▶ **Exercise requirements**: Which lines of the records below contain the string "None"? Report each of them.

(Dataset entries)
____________

(* ===== verification/Transfer.v ===== *)
(** * Downloading one file: [src/download/file.rs]

    A download attempt: it resumes a fresh part file with a range request or
    starts over, streams the body to the part file, checks sizes and content
    and publishes.  What the server answers is an input: the response to a
    request, its body the sequence of what [select!] sees next. *)
From S2P Require Import Prelude RustStr Types Retry Content Disk Publish.

(** ** Responses *)

Inductive StreamEvent {BoxError : Type} :=
| Chunk (bytes : list Z)
| StreamFailed (e : BoxError)
| Cancelled. (* the shutdown token fired before the next chunk *)
Arguments StreamEvent : clear implicits.

Record DownloadResponse {BoxError : Type} := {
  status : Z;
  content_length : option Z;
  content_range : option str;
  content_type : option str;
  stream : list (StreamEvent BoxError);
}.
Arguments DownloadResponse : clear implicits.

Record DownloadOpts := {
  skip_rename : bool;
  expected_size : option Z;
  publication : FinalPublication;
}.

(** [base64] and [data_encoding]. *)
Class Codecs := { base64_decode : str → option (list Z); base32_encode : list Z → str }.

(** The part file's name depends only on the checksum. *)
Definition temp_download_path `{Codecs} (download_path : path) (checksum temp_suffix : str)
    : result AnyhowError path :=
  match base64_decode checksum with
  | None => Err (bail "Could not decode the base64 checksum from Apple")
  | Some [] => Err (bail "Apple returned an empty checksum.")
  | Some decoded =>
      Ok (join (default (lit ".") (parent download_path)) (base32_encode decoded ++ temp_suffix))
  end.

Definition STALE_PART_FILE_SECS : Z := 3600.

Section Attempt.
Context `{DiskEnv, Sha} {BoxError : Type}.
Abbreviation Error := (DownloadError IoKind BoxError AnyhowError).

(** ** Resuming *)

(** [SystemTime::now()]. *)
Definition now : Disk Z := λ w, (w, clock (w_tick w)).

(** [mtime.elapsed().unwrap_or(ZERO) > STALE_PART_FILE_SECS]; no time counts as stale. *)
Definition is_stale (mtime : option Z) (now : Z) : bool :=
  match mtime with
  | Some mtime => from_secs STALE_PART_FILE_SECS <? Z.max 0 (now - mtime)
  | None => true
  end.

Definition resume_offset (part_path : path) : Disk Z :=
  meta ← metadata part_path;
  match meta with
  | Ok meta =>
      if 0 <? entry_len meta then
        t ← now;
        mret (if is_stale (entry_mtime meta) t then 0 else entry_len meta)
      else mret 0
  | Err _ => mret 0
  end.

(** The offset the body starts at, and whether the part file starts over;
    [None] is an unexpected status. *)
Definition body_plan (status resume_offset : Z) : option (Z * bool) :=
  if (status =? 206) && (0 <? resume_offset) then Some (resume_offset, false)
  else if (200 <=? status) && (status <? 300) then Some (0, true)
  else None.

Definition ALREADY_WRITING : AnyhowError :=
  bail "Another kei process is already writing. Only one kei instance may use the same download directory at a time.".
Definition COULD_NOT_OPEN : AnyhowError := bail "Could not open temporary download file".

Definition open_part (part_path : path) (truncate : bool) : Disk (result Error unit) :=
  if truncate then
    log_remove part_path;;
    map_err_io (λ k, Other (match k with AlreadyExists => ALREADY_WRITING | _ => COULD_NOT_OPEN end)) (create_new part_path)
  else map_err_io (λ _, Other COULD_NOT_OPEN) (open_append part_path).

(** ** The body *)

Section Stream.
Context (part_path path_str : path) (status : Z) (content_length : option Z) (shutdown_token : bool).

Fixpoint write_chunks (events : list (StreamEvent BoxError)) (bytes_written : Z) : Disk (result Error Z) :=
  match events with
  | [] => mret (Ok bytes_written)
  | Cancelled :: events =>
      if shutdown_token then mret (Err (Interrupted path_str bytes_written)) else write_chunks events bytes_written
  | StreamFailed e :: _ => mret (Err (Http e path_str status content_length bytes_written))
  | Chunk chunk :: events =>
      _ ←? map_err_io Retry.Disk (write_all part_path chunk);
      write_chunks events (bytes_written + zlen chunk)
  end.

Definition write_stream (events : list (StreamEvent BoxError)) (bytes_written : Z) : Disk (result Error Z) :=
  bytes_written ←? write_chunks events bytes_written;
  _ ←? map_err_io Retry.Disk (sync part_path);
  _ ←? map_err_io Retry.Disk (sync part_path);
  mret (Ok bytes_written).
End Stream.

Definition validate_downloaded_content (part_path download_path : path) : Disk (result Error unit) :=
  bytes ←? map_err_io Retry.Disk (read_file part_path);
  mret (check_header download_path (take 16 bytes)).

(** A failure that discards the part file. *)
Definition discard {A} (part_path : path) (e : Error) : Disk (result Error A) :=
  log_remove part_path;; mret (Err e).

(** After the body: is the file complete, and is it media? *)
Definition verify_download (download_path part_path : path) (content_length expected_size : option Z)
    (effective_offset bytes_written : Z) : Disk (result Error unit) :=
  let total_bytes := bytes_written - effective_offset in
  if match content_length with Some expected_len => negb (total_bytes =? expected_len) | None => false end then
    discard part_path (ContentLengthMismatch download_path (default 0 content_length) total_bytes)
  else if match expected_size with Some expected => negb (bytes_written =? expected) | None => false end then
    discard part_path (ContentLengthMismatch download_path (default 0 expected_size) bytes_written)
  else
    validation ← validate_downloaded_content part_path download_path;
    match validation with
    | Err e => discard part_path e
    | Ok _ => mret (Ok tt)
    end.

(** ** One attempt *)

(** The checks on the response's headers, before anything is written. *)
Definition check_response (download_path part_path : path) (expected_size : option Z) (resume_offset : Z)
    (r : DownloadResponse BoxError) : Disk (result Error unit) :=
  match ct ← content_type r; reason ← rejecting_content_type_reason ct; Some (ct, reason) with
  | Some (ct, reason) =>
      discard part_path (InvalidContent download_path (lit "server returned " ++ reason ++ lit " content-type: " ++ ct))
  | None =>
      if (status r =? 206) && (0 <? resume_offset) then
        match validate_resume_content_range (content_range r) resume_offset download_path with
        | Err e => mret (Err e)
        | Ok _ =>
            match content_length r, expected_size with
            | Some cl, Some expected =>
                let server_total := saturating_add U64_MAX resume_offset cl in
                if negb (server_total =? expected) then
                  discard part_path (ContentLengthMismatch download_path expected server_total)
                else mret (Ok tt)
            | _, _ => mret (Ok tt)
            end
        end
      else mret (Ok tt)
  end.

(** What one attempt observes of the world outside the file system. *)
Record Attempt := {
  fetch : option Z → result BoxError (DownloadResponse BoxError);
  cancelled_after : bool; (* [is_cancelled()] once the body is complete *)
}.

Definition attempt_download_with_publication (a : Attempt) (shutdown_token : bool) (opts : DownloadOpts)
    (download_path part_path : path) : Disk (result Error Z) :=
  resume_offset ← resume_offset part_path;
  match fetch a (if 0 <? resume_offset then Some resume_offset else None) with
  | Err e => mret (Err (Http e download_path 0 None 0))
  | Ok r =>
      match body_plan (status r) resume_offset with
      | None => mret (Err (HttpStatus (status r) download_path))
      | Some (effective_offset, truncate) =>
          _ ←? check_response download_path part_path (expected_size opts) resume_offset r;
          _ ←? open_part part_path truncate;
          stream_result ← write_stream part_path download_path (status r) (content_length r) shutdown_token
                            (stream r) effective_offset;
          match stream_result with
          | Err e => if negb (is_retryable e) && negb (is_interrupted e) then discard part_path e else mret (Err e)
          | Ok bytes_written =>
              if shutdown_token && cancelled_after a then mret (Err (Interrupted download_path bytes_written))
              else
                _ ←? verify_download download_path part_path (content_length r) (expected_size opts)
                       effective_offset bytes_written;
                if skip_rename opts then mret (Ok bytes_written)
                else
                  _ ←? map_err_io Other (publish_part_to_final part_path download_path (publication opts));
                  mret (Ok bytes_written)
          end
      end
  end.

(** ** All attempts *)

(** The world before attempt [k]. *)
Fixpoint world_before (attempt : Z → Disk (result Error Z)) (w : World) (k : nat) : World :=
  match k with
  | O => w
  | S k => (attempt (Z.of_nat k) (world_before attempt w k)).1
  end.

(** The closure the retry loop calls. *)
Definition nth_attempt (attempts : Z → Attempt) (shutdown_token : bool) (opts : DownloadOpts)
    (download_path part_path : path) (k : Z) : Disk (result Error Z) :=
  attempt_download_with_publication (attempts k) shutdown_token opts download_path part_path.

(** [download_file_with_mode] over the file system: the retry loop of
    [Retry.v], each attempt in the world the one before left. *)
Definition download_file `{Codecs} (attempts : Z → Attempt) (shutdown_token : bool) (opts : DownloadOpts)
    (download_path : path) (checksum temp_suffix : str) (retry_config : RetryConfig) (jitter : Z → Z)
    (rate_limit_counter : option Z) (w : World) : option (World * result Error Z * option Z) :=
  let attempt := nth_attempt attempts shutdown_token opts download_path in
  let temp := temp_download_path download_path checksum temp_suffix in
  '(r, evs, counter) ← download_file_with_mode temp retry_config
      (λ part_path k, (attempt part_path k (world_before (attempt part_path) w (Z.to_nat k))).2)
      jitter rate_limit_counter;
  let w' := match temp with
            | Err _ => w
            | Ok part_path => world_before (attempt part_path) w (length (attempts_of evs))
            end in
  Some (w', r, counter).
End Attempt.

____________

▶ **Solution to this exercise**:
  | None => Err (bail "Could not decode the base64 checksum from Apple")
  | None => true
    [None] is an unexpected status. *)
  else None.
  if match content_length with Some expected_len => negb (total_bytes =? expected_len) | None => false end then
  else if match expected_size with Some expected => negb (bytes_written =? expected) | None => false end then
  | None =>
  match fetch a (if 0 <? resume_offset then Some resume_offset else None) with
  | Err e => mret (Err (Http e download_path 0 None 0))
      | None => mret (Err (HttpStatus (status r) download_path))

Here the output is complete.